Short listed for the booker prize 2011. I'm not sure what I expected from this but it wasn't what I thought it would be. Very good at creating a tawdry, cheap and corrupt atmosphere, this novel makes you feel like you've sullied your hands just by picking it up.
The books starts by the narrator, Nick, beginning a 'letter' (the book) to someone. You don't know who the someone is, but suspect a woman, and none of the details linking Nick to this woman are known until well over half way through the book. However most of the details of Nick's story involves a Russian woman that's he falls madly in love with, and he into great detail about this affair, which you can't help but feel is unwise if he is writing to another woman. Who is the mystery woman, and why do feel that the Russian woman is a bad 'un even though you can't put your finger on why?
I did feel I wanted to shake Nick. He is a slave to parts of is anatomy which don't have a brain. He sort of knows he is getting into a bad situation, but he doesn't really care- as if he is slightly bored, and quite likes being naughty. The fatalism of Nick and his anatomy is quite annoying at times. He appears to have no will at all, but claims to have one of the happiest days/nights of his life with his Russain lady; he closes his eyes to the obvious manipulation of his Russain companions, and the fear around him. You know there will be tears before bedtime. By the end of the book I despised him.
I did like the description of the descent into Russian winter. The cold is dangerous, beautiful, and mirrors Nick's diminishing sense of free will.

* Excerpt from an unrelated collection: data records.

(* ===== verification/GoStrconv.v ===== *)
(** Decimal integers of Go's [strconv]: [Atoi], [Itoa] and the zero-padded [%0*d] of [fmt], with
    their round trip. *)
From S2P Require Import Prelude GoUtf8.

Definition is_digit (c : ascii) : bool := between 48 (byte_val c) 57.
Definition digit_val (c : ascii) : Z := byte_val c - 48.
Definition digit_char (d : Z) : ascii := byte_of (48 + d).

(** The value of the digits [s] behind those of [acc]. *)
Fixpoint digits_value (acc : Z) (s : gostr) : option Z :=
  match s with
  | [] => Some acc
  | c :: s => if is_digit c then digits_value (acc * 10 + digit_val c) s else None
  end.

(** [strconv.Atoi], with [None] for an error (of syntax or range). *)
Definition Atoi (s : gostr) : option Z :=
  let '(neg, ds) := match s with
                    | c :: s' => if decide (c = "-"%char) then (true, s')
                                 else if decide (c = "+"%char) then (false, s') else (false, s)
                    | [] => (false, s)
                    end in
  if decide (ds = []) then None
  else
    n ← digits_value 0 ds;
    let z := if neg then - n else n in
    if (- 2 ^ 63 <=? z) && (z <? 2 ^ 63) then Some z else None.

(** The decimal digits of [n >= 0] before [acc]; [fuel] bounds their number. *)
Fixpoint dec_digits (fuel : nat) (n : Z) (acc : gostr) : gostr :=
  match fuel with
  | O => acc
  | S fuel =>
      let acc := digit_char (n mod 10) :: acc in
      if n <? 10 then acc else dec_digits fuel (n / 10) acc
  end.

Definition digit_fuel (n : Z) : nat := S (Z.to_nat (Z.log2 n)).
Definition show_nat (n : Z) : gostr := dec_digits (digit_fuel n) n [].

(** [strconv.Itoa]. *)
Definition Itoa (z : Z) : gostr := if z <? 0 then "-"%char :: show_nat (- z) else show_nat z.

(** [fmt.Sprintf("%0*d", width, z)]: zeros go between the sign and the digits. *)
Definition show_padded (width : nat) (z : Z) : gostr :=
  let ds := show_nat (Z.abs z) in
  if z <? 0 then "-"%char :: (repeat "0"%char (width - S (length ds)) ++ ds)
  else repeat "0"%char (width - length ds) ++ ds.

(** ** Round trip *)

Lemma digit_char_val d : 0 <= d < 10 → is_digit (digit_char d) = true ∧ digit_val (digit_char d) = d.
Proof.
  intros H. unfold is_digit, digit_val, digit_char, between.
  assert (byte_val (byte_of (48 + d)) = 48 + d) as ->; [|lia].
  unfold byte_val, byte_of. rewrite N_ascii_embedding by lia. lia.
Qed.

Lemma digits_value_app acc s t : digits_value acc (s ++ t) = a ← digits_value acc s; digits_value a t.
Proof. revert acc. induction s as [|c s IH]; intros acc; simpl; [done|]. by destruct (is_digit c). Qed.

(** The digits before [acc] multiply in front of the value of [acc]. *)
Lemma dec_digits_value fuel n acc : 0 <= n < 2 ^ Z.of_nat fuel →
  ∀ base, ∃ k, digits_value base (dec_digits fuel n acc) = digits_value (base * 10 ^ k + n) acc ∧ (fuel ≠ O → 1 <= k).
Proof.
  revert n acc. induction fuel as [|fuel IH]; intros n acc Hn base; simpl.
  { exists 0. rewrite Z.pow_0_r. split; [|done]. f_equal. change (2 ^ Z.of_nat 0) with 1 in Hn. lia. }
  destruct (digit_char_val (n mod 10)) as [Hd Hv]; [apply Z.mod_pos_bound; lia|].
  destruct (Z.ltb_spec n 10).
  { exists 1. simpl. rewrite Hd, Hv, Z.pow_1_r, Z.mod_small by lia. split; [done|lia]. }
  assert (n / 10 < 2 ^ Z.of_nat fuel) as Hlt.
  { apply Z.div_lt_upper_bound; [lia|]. rewrite Nat2Z.inj_succ, Z.pow_succ_r in Hn by lia. lia. }
  destruct (IH (n / 10) (digit_char (n mod 10) :: acc)) with (base := base) as (k&Hk&Hk1).
  { split; [|done]. apply Z.div_pos; lia. }
  assert (1 <= k) as Hk2. { apply Hk1. intros ->. change (2 ^ Z.of_nat 0) with 1 in Hlt. assert (1 <= n / 10) by (apply Z.div_le_lower_bound; lia). lia. }
  exists (k + 1). rewrite Hk. simpl. rewrite Hd, Hv. split; [|lia]. f_equal.
  rewrite Z.pow_add_r, Z.pow_1_r by lia. pose proof (Z.div_mod n 10). lia.
Qed.

Lemma digit_fuel_ok n : 0 <= n → n < 2 ^ Z.of_nat (digit_fuel n).
Proof.
  intros Hn. unfold digit_fuel. rewrite Nat2Z.inj_succ, Z2Nat.id by apply Z.log2_nonneg.
  destruct (Z.eq_dec n 0) as [->|]; [done|]. apply Z.log2_spec. lia.
Qed.

Lemma show_nat_value n : 0 <= n → digits_value 0 (show_nat n) = Some n.
Proof.
  intros Hn. destruct (dec_digits_value (digit_fuel n) n []) with (base := 0) as (k&Hk&_).
  { split; [done|by apply digit_fuel_ok]. }
  unfold show_nat. rewrite Hk. done.
Qed.

Lemma dec_digits_digits fuel n acc : 0 <= n → Forall (fun c => is_digit c = true) acc →
  Forall (fun c => is_digit c = true) (dec_digits fuel n acc).
Proof.
  revert n acc. induction fuel as [|fuel IH]; intros n acc Hn Hacc; simpl; [done|].
  destruct (digit_char_val (n mod 10)) as [Hd _]; [apply Z.mod_pos_bound; lia|].
  destruct (Z.ltb_spec n 10); [by constructor|]. apply IH; [apply Z.div_pos; lia|by constructor].
Qed.

Lemma dec_digits_length fuel n acc : (length acc <= length (dec_digits fuel n acc))%nat.
Proof.
  revert n acc. induction fuel as [|fuel IH]; intros n acc; simpl; [done|].
  destruct (n <? 10); simpl; [lia|]. etransitivity; [|apply IH]. simpl. lia.
Qed.

(** A number is written as a digit and more digits. *)
Lemma show_nat_cons n : 0 <= n → ∃ c ds, show_nat n = c :: ds ∧ is_digit c = true.
Proof.
  intros Hn. pose proof (dec_digits_digits (digit_fuel n) n [] Hn ltac:(constructor)) as Hd. fold (show_nat n) in Hd.
  assert (1 <= length (show_nat n))%nat as Hl.
  { unfold show_nat, digit_fuel. simpl. destruct (n <? 10); [done|]. etransitivity; [|apply dec_digits_length]. done. }
  destruct (show_nat n) as [|c ds]; [simpl in Hl; lia|]. apply Forall_cons_1 in Hd as [Hd _]. by exists c, ds.
Qed.

Lemma digit_no_sign c : is_digit c = true → c ≠ "-"%char ∧ c ≠ "+"%char.
Proof. intros H. split; intros ->; vm_compute in H; done. Qed.

Lemma Atoi_show_nat n : 0 <= n < 2 ^ 63 → Atoi (show_nat n) = Some n.
Proof.
  intros Hn. destruct (show_nat_cons n) as (c&ds&Hs&Hc); [lia|]. pose proof (show_nat_value n) as Hv. rewrite Hs in *.
  destruct (digit_no_sign c Hc) as [H1 H2]. unfold Atoi. rewrite !decide_False by done. rewrite Hv by lia. simpl.
  destruct (Z.leb_spec (- 2 ^ 63) n), (Z.ltb_spec n (2 ^ 63)); simpl; (done || lia).
Qed.

Lemma Atoi_Itoa z : int64_ok z → Atoi (Itoa z) = Some z.
Proof.
  unfold int64_ok, Itoa. intros Hz. destruct (Z.ltb_spec z 0); [|apply Atoi_show_nat; lia].
  destruct (show_nat_cons (- z)) as (c&ds&Hs&Hc); [lia|]. pose proof (show_nat_value (- z)) as Hv.
  unfold Atoi. rewrite decide_True by done. rewrite Hs in *. rewrite decide_False by done. rewrite Hv by lia. simpl.
  rewrite Z.opp_involutive. destruct (Z.leb_spec (- 2 ^ 63) z), (Z.ltb_spec z (2 ^ 63)); simpl; (done || lia).
Qed.

Lemma Atoi_range s z : Atoi s = Some z → int64_ok z.
Proof.
  unfold Atoi, int64_ok. intros H. destruct (match s with [] => _ | _ => _ end) as [neg ds].
  case_decide; [done|]. destruct (digits_value 0 ds) as [n|]; [|done]. simpl in H.
  destruct ((- 2 ^ 63 <=? (if neg then - n else n)) && ((if neg then - n else n) <? 2 ^ 63)) eqn:E; [|done].
  injection H as <-. lia.
Qed.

Saturday, 17 December 2011
Reading this book, like the Summer Book by the same author, leaves you with a feeling of being covered with a soft snowy blanket, blocking out noise and busyness. This book is actually set in winter and summer, split into three sections with the middle section set in summer. I felt 'summer' should perhaps have stayed with the Summer Book, however it did add a sense of the year turning, of seasons. Winter melts into summer and in turn freezes into winter again.
Winter on the author's island is harsh and isolated. A handful of stories particularly resonated with me because to me they demonstrated pure imagination and atmosphere, reminiscent of the Moomin stories for which the author became well known.
'Snow' is about the author as a young girl, house sitting with her mother. It's not clear why they are in the house, possibly so that her artist mother can paint in peace and quiet. The girl feels suffocated by the isolation in the house and the snowstorm which seems to eventually cove the entire house. The girl imagines that the house is entirely covered to the rooftop, causing it to tip over, disorientating the senses.
Another story of complete imagination is 'Flying', where the narrator, again as a girl, imagines everyone in the village has developed the ability to fly. Neighbours have rooftop tea, and the little girl worries about what will happen if everyone loses their ability to fly. But she lives in the moment and she soars above the houses with friends and animals.
The 'Squirrel' is a tale told by the narrator as an elderly woman, isolated on her island home with winter coming, making preparations around the home. She shares her home and space with a squirrel, almost becoming obsessed with it but becoming angry at its unpredictable wildness. These are stories essentially about life and growing old and the demands of these on our minds and bodies. Sometimes the stories are not easy reading but these and those stories of 'The Summer Book' lurk in the memory long after the covers are closed.